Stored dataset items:
Lemma timeouts_exec e s s' :
  match e with
  | EGet ctx wk => context_errors ctx wk
  | _ => True
  end ->
  timeouts_logged s -> exec e s = Some s' -> timeouts_logged s'.
Proof.
  intros Hctx Hl He.
  destruct e; cbn [exec] in He.
  - pose proof (Get_timeouts (idle_fuel (world s)) ctx wk (world s) Hctx) as Hg.
    unfold settle in He. unfold timeouts_logged in *.
    destruct (Get (idle_fuel (world s)) ctx wk (world s)) as [[[cn err] site] w'| |w'|];
      try discriminate; inversion He; subst; cbn [world getLog set_world].
    + rewrite count_gets_cons, Hg.
      destruct (timed_out (err, site)); unfold AddUint32.
      * rewrite uint32_idem, <- uint32_add_l, Hl, uint32_add_l. reflexivity.
      * rewrite Z.add_0_r. exact Hl.
    + rewrite Hg. exact Hl.
  - eapply timeouts_settle; [| | exact Hl | exact He]; [timeouts_auto | split; reflexivity].
  - eapply timeouts_settle; [| | exact Hl | exact He]; [timeouts_auto | split; reflexivity].
  - eapply timeouts_settle; [| | exact Hl | exact He]; [timeouts_auto | split; reflexivity].
  - eapply timeouts_settle; [| | exact Hl | exact He];
      [timeouts_auto | intros [? ?] ?; split; reflexivity].
  - eapply timeouts_settle; [| | exact Hl | exact He]; [timeouts_auto | split; reflexivity].
  - eapply timeouts_settle; [| | exact Hl | exact He]; [timeouts_auto | split; reflexivity].
  - eapply timeouts_settle; [| | exact Hl | exact He]; [timeouts_auto | split; reflexivity].
  - eapply timeouts_settle; [| | exact Hl | exact He]; [| split; reflexivity].
    pose proof same_Timeouts_refl as Hrefl. pose proof same_Timeouts_trans as Htrans.
    unfold Filter. repeat preserves_step. apply same_Timeouts_Filter_loop.
  - eapply timeouts_settle; [| | exact Hl | exact He]; [| split; reflexivity].
    pose proof same_Timeouts_refl as Hrefl. pose proof same_Timeouts_trans as Htrans.
    unfold Close. repeat preserves_step; try apply same_Timeouts_Filter_loop;
      intros; unfold same_Timeouts, Timeouts_of; simpl_steps; reflexivity.
  - eapply timeouts_settle; [| | exact Hl | exact He]; [timeouts_auto | split; reflexivity].
  - eapply timeouts_settle; [| | exact Hl | exact He]; [timeouts_auto | split; reflexivity].
  - destruct (goroutines (world s) !! k) as [g|]; [| inversion He; subst; exact Hl].
    pose proof (same_Timeouts_run_goroutine g
                  (set_goroutines (delete k (goroutines (world s))) (world s))) as Hg.
    unfold post, same_Timeouts in Hg. unfold settle in He. unfold timeouts_logged in *.
    destruct (run_goroutine g _); try discriminate; inversion He; subst;
      cbn [world getLog set_world]; rewrite Hg; exact Hl.
  - inversion He; subst. exact Hl.
  - inversion He; subst. unfold timeouts_logged, use_conn in *.
    cbn [world getLog set_world]. destruct (heap (world s) !! cn); exact Hl.
Qed.

Lemma timeouts_run es :
  forall s s', patient es -> timeouts_logged s -> run es s = Some s' -> timeouts_logged s'.
Proof.
  induction es as [|e es IH]; intros s s' Hp Hl Hrun; cbn [run] in Hrun.
  - inversion Hrun; subst. exact Hl.
  - apply Forall_cons in Hp as [He Hp].
    destruct (exec e s) as [s1|] eqn:Hex; [| discriminate].
    apply (IH s1 s' Hp); [| exact Hrun].
    exact (timeouts_exec e s s1 He Hl Hex).
Qed.

(** X21.  [stats.Timeouts] counts the calls of [Get] that gave up waiting
    for a turn and returned [ErrPoolTimeout], and nothing else.  Along every
    schedule whose callers' contexts report context errors only, the counter
    equals (modulo 2^32, it is a uint32) the number of such calls: a [Get]
    that fails for any other reason, a cancelled context included, and every
    other method leave it alone. *)
Theorem Timeouts_counts_expired_waits (opt : Options) (e : Env) (es : list event)
    (s0 s : Sys)
    (Hctx : patient es)
    (Hstart : start opt e = Some s0)
    (Hrun : run es s0 = Some s) :
  uint32 (Timeouts_of (world s)) = uint32 (count_gets timed_out (getLog s)).
Proof.
  apply (timeouts_run es s0 s Hctx); [| exact Hrun].
  unfold start, NewConnPool in Hstart.
  destruct (PoolSize opt <? 0); [discriminate |].
  rewrite checkMinIdleConns_eq in Hstart. inversion Hstart; subst.
  unfold timeouts_logged, Timeouts_of. cbn [world getLog]. simpl_steps.
  reflexivity.
Qed.

Lemma Timeouts_counts_expired_waits_witness :
  uint32 (Timeouts_of (world (sys_or (run crowded (mkSys w_reserved [] [] []))
                                     (mkSys w_reserved [] [] [])))) = 2.
Proof.
  rewrite (Timeouts_counts_expired_waits opt_reserved sound_env crowded
             (mkSys w_reserved [] [] [])
             (sys_or (run crowded (mkSys w_reserved [] [] [])) (mkSys w_reserved [] [] []))).
  - vm_compute. reflexivity.
  - unfold crowded, patient.
    repeat (apply Forall_cons; split;
            [split; intros x Hx; first [discriminate Hx | inversion Hx; subst; left; reflexivity] |]).
    apply Forall_nil. exact I.
  - vm_compute. reflexivity.
  - vm_compute. reflexivity.
Defined.

(** * What [poolSize] counts *)

Lemma is_pooled_fresh (h : gmap nat Conn) (np : ptr) c (xs : list ptr) :
  (forall cn, cn ∈ xs -> (cn < np)%nat) ->
  List.filter (is_pooled (<[np := c]> h)) xs = List.filter (is_pooled h) xs.
Proof.
  induction xs as [|x xs IH]; intros Hlt; [reflexivity |]. cbn [List.filter].
  assert (Hx : is_pooled (<[np := c]> h) x = is_pooled h x).
  { unfold is_pooled. rewrite lookup_insert_ne; [reflexivity |].
    pose proof (Hlt x ltac:(left)). lia. }
  rewrite Hx, IH; [reflexivity |]. intros cn Hcn. apply Hlt. right. exact Hcn.
Qed.

Lemma is_pooled_update (h : gmap nat Conn) (cn : ptr) c c' x :
  h !! cn = Some c -> pooled c' = pooled c ->
  is_pooled (<[cn := c']> h) x = is_pooled h x.
Proof.
  intros Hc Hp. unfold is_pooled. destruct (decide (x = cn)) as [->|Hne].
  - rewrite lookup_insert_eq. unfold ptr in *. rewrite Hc. exact Hp.
  - rewrite lookup_insert_ne by congruence. reflexivity.
Qed.

Lemma filter_is_pooled_update (h : gmap nat Conn) (cn : ptr) c c' xs :
  h !! cn = Some c -> pooled c' = pooled c ->
  List.filter (is_pooled (<[cn := c']> h)) xs = List.filter (is_pooled h) xs.
Proof.
  intros Hc Hp. induction xs as [|x xs IH]; [reflexivity |]. cbn [List.filter].
  rewrite (is_pooled_update h cn c c' x Hc Hp), IH. reflexivity.
Qed.

Lemma filter_remove_first (P : ptr -> bool) cn xs xs' :
  remove_first cn xs = Some xs' ->
  length (List.filter P xs) =
  (length (List.filter P xs') + (if P cn then 1 else 0))%nat.
Proof.
  revert xs'. induction xs as [|x xs IH]; intros xs' H; [discriminate |].
  cbn [remove_first] in H. destruct (decide (x = cn)) as [->|Hne].
  - inversion H; subst. cbn [List.filter]. destruct (P cn); cbn [length]; lia.
  - destruct (remove_first cn xs) as [r|]; [| discriminate].
    inversion H; subst. cbn [List.filter]. specialize (IH r eq_refl).
    destruct (P x); cbn [length]; lia.
Qed.

Lemma remove_first_subset cn xs xs' x :
  remove_first cn xs = Some xs' -> x ∈ xs' -> x ∈ xs.
Proof.
  intros H Hx. rewrite (remove_first_perm cn xs xs' H). right. exact Hx.
Qed.

Ltac pool_open :=
  unfold counted_pool, counted_pool_off, attaching_pooled, dial_sane, pooled_count,
    pending, closed in *.

Ltac pool_leaf :=
  intros; unfold keepR; pool_open; simpl_steps;
  rewrite ?List.filter_app, ?length_app, ?pending_fillers; targets;
  cbn [List.filter is_pending length];
  repeat match goal with
         | H : _ /\ _ |- _ => destruct H
         | |- _ -> _ => intro
         | |- _ /\ _ => split
         end;
  try assumption; try discriminate;
  try match goal with
      | H : ?c = false -> _, H' : ?c = false |- _ => specialize (H H')
      end;
  try lia; auto;
  try match goal with
      | H : forall cn, cn ∈ _ -> _ /\ _, H' : _ ∈ _ |- _ =>
          first [exact (proj1 (H _ H')) | exact (proj2 (H _ H'))]
      end.

Lemma pool_checkMinIdleConns opt :
  preserves (keepR (counted_pool opt)) checkMinIdleConns.
Proof. apply preserves_checkMinIdleConns. pool_leaf. Qed.

Lemma pool_removeConn opt cn : preserves (keepR (counted_pool opt)) (removeConn cn).
Proof.
  intros w. unfold post. rewrite removeConn_eq.
  destruct (conns (pool w)) as [xs|] eqn:Hxs; [| exact I].
  destruct (remove_first cn xs) as [xs'|] eqn:Hrem; [| apply keepR_refl].
  destruct (heap w !! cn) as [c|] eqn:Hc; [| exact I].
  pose proof (filter_remove_first (is_pooled (heap w)) cn xs xs' Hrem) as Hcount.
  assert (Hcn : is_pooled (heap w) cn = pooled c).
  { unfold is_pooled, ptr in *. rewrite Hc. reflexivity. }
  rewrite Hcn in Hcount.
  destruct (pooled c).
  - eapply keepR_trans.
    2: { pose proof (pool_checkMinIdleConns opt (unlink_pooled xs' w)) as Hk.
         unfold post in Hk. rewrite checkMinIdleConns_eq in Hk. exact Hk. }
    intros (Hcfg & Herr & Hsane & Hfresh & Hatt & Hsize).
    pool_open. unfold unlink_pooled. simpl_world. rewrite Hxs in *. cbn [live_of] in *.
    split; [exact Hcfg |]. split; [exact Herr |]. split; [exact Hsane |].
    split; [| split; [exact Hatt |]].
    + intros x Hx. apply Hfresh. exact (remove_first_subset cn xs xs' x Hrem Hx).
    + intros Hopen. specialize (Hsize Hopen). lia.
  - intros (Hcfg & Herr & Hsane & Hfresh & Hatt & Hsize).
    pool_open. simpl_world. rewrite Hxs in *. cbn [live_of] in *.
    split; [exact Hcfg |]. split; [exact Herr |]. split; [exact Hsane |].
    split; [| split; [exact Hatt |]].
    + intros x Hx. apply Hfresh. exact (remove_first_subset cn xs xs' x Hrem Hx).
    + intros Hopen. specialize (Hsize Hopen). lia.
Qed.

Lemma pool_dial_failed d opt err w :
  Some err <> Some ErrClosed ->
  counted_pool_off d opt w -> counted_pool_off d opt (dial_failed err w).
Proof.
  intros Hne (Hcfg & Herr & [Hs1 Hs2] & Hfresh & Hatt & Hsize).
  unfold dial_failed.
  destruct (AddUint32 (dialErrorsNum (pool w)) 1 =? uint32 (PoolSize (cfg (pool w))));
    pool_open; simpl_steps; rewrite ?List.filter_app, ?length_app; targets;
    cbn [List.filter is_pending length];
    (split; [exact Hcfg |]); (split; [exact Hne |]);
    (split; [split; [exact Hs1 | intros _; discriminate] |]);
    (split; [exact Hfresh |]); (split; [exact Hatt |]);
    intros Hopen; specialize (Hsize Hopen); lia.
Qed.

Lemma pool_dial_ok d opt pooled w :
  counted_pool_off d opt w -> counted_pool_off d opt (dial_ok pooled w).
Proof.
  intros (Hcfg & Herr & Hsane & Hfresh & Hatt & Hsize).
  pool_open. unfold dial_ok. simpl_world.
  split; [exact Hcfg |]. split; [exact Herr |]. split; [exact Hsane |].
  split; [| split].
  - intros cn Hcn. specialize (Hfresh cn Hcn). lia.
  - intros cn Hcn. destruct (Hatt cn Hcn) as [Hp Hlt]. split; [| lia].
    unfold is_pooled in *. rewrite lookup_insert_ne by lia. exact Hp.
  - intros Hopen. specialize (Hsize Hopen).
    rewrite is_pooled_fresh by exact Hfresh. exact Hsize.
Qed.

Lemma pool_dialConn opt pooled :
  (forall k, Dialer opt k <> Some ErrClosed) ->
  preserves (keepR (counted_pool opt)) (dialConn pooled).
Proof.
  intros Hdial w. unfold post. rewrite dialConn_eq.
  destruct (closed (pool w)); [apply keepR_refl |].
  destruct (circuit_open w); [apply keepR_refl |].
  destruct (Dialer (cfg (pool w)) (dials w)) as [err|] eqn:Hd.
  - intros Hi. apply pool_dial_failed; [| exact Hi].
    destruct Hi as (Hcfg & _). rewrite Hcfg in Hd. rewrite <- Hd. apply Hdial.
  - intros Hi. apply pool_dial_ok. exact Hi.
Qed.

Ltac rewrite_ptr E :=
  let H := fresh in pose proof E as H; unfold ptr in *; rewrite H; clear H.

Lemma pool_heap_update opt w cn c c' :
  heap w !! cn = Some c -> pooled c' = pooled c ->
  counted_pool opt w -> counted_pool opt (set_heap (<[cn := c']> (heap w)) w).
Proof.
  intros Hc Hp (Hcfg & Herr & Hsane & Hfresh & Hatt & Hsize).
  pool_open. simpl_world.
  split; [exact Hcfg |]. split; [exact Herr |]. split; [exact Hsane |].
  split; [exact Hfresh |]. split.
  - intros x Hx. destruct (Hatt x Hx) as [Hpx Hlt]. split; [| exact Hlt].
    rewrite_ptr (is_pooled_update (heap w) cn c c' x Hc Hp). exact Hpx.
  - intros Hopen. specialize (Hsize Hopen).
    rewrite_ptr (filter_is_pooled_update (heap w) cn c c'
                   (live_of (conns (pool w))) Hc Hp).
    exact Hsize.
Qed.

Lemma pool_isHealthyConn opt cn : preserves (keepR (counted_pool opt)) (isHealthyConn cn).
Proof.
  intros w. unfold post. rewrite isHealthyConn_eq.
  destruct (heap w !! cn) as [c|] eqn:Hc; [| exact I].
  destruct (healthy c w); [| apply keepR_refl].
  intros Hi. unfold touch. apply (pool_heap_update opt w cn c); [exact Hc | reflexivity | exact Hi].
Qed.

PROBLEM TO WORK ON ▸
Restate word for word the entries above, starting at the line with "try lia; auto;" and ending at the line with "Lemma pool_checkMinIdleConns opt", inclusive, and no others.

SOLUTION ▸
  try lia; auto;
  try match goal with
      | H : forall cn, cn ∈ _ -> _ /\ _, H' : _ ∈ _ |- _ =>
          first [exact (proj1 (H _ H')) | exact (proj2 (H _ H'))]
      end.

Lemma pool_checkMinIdleConns opt :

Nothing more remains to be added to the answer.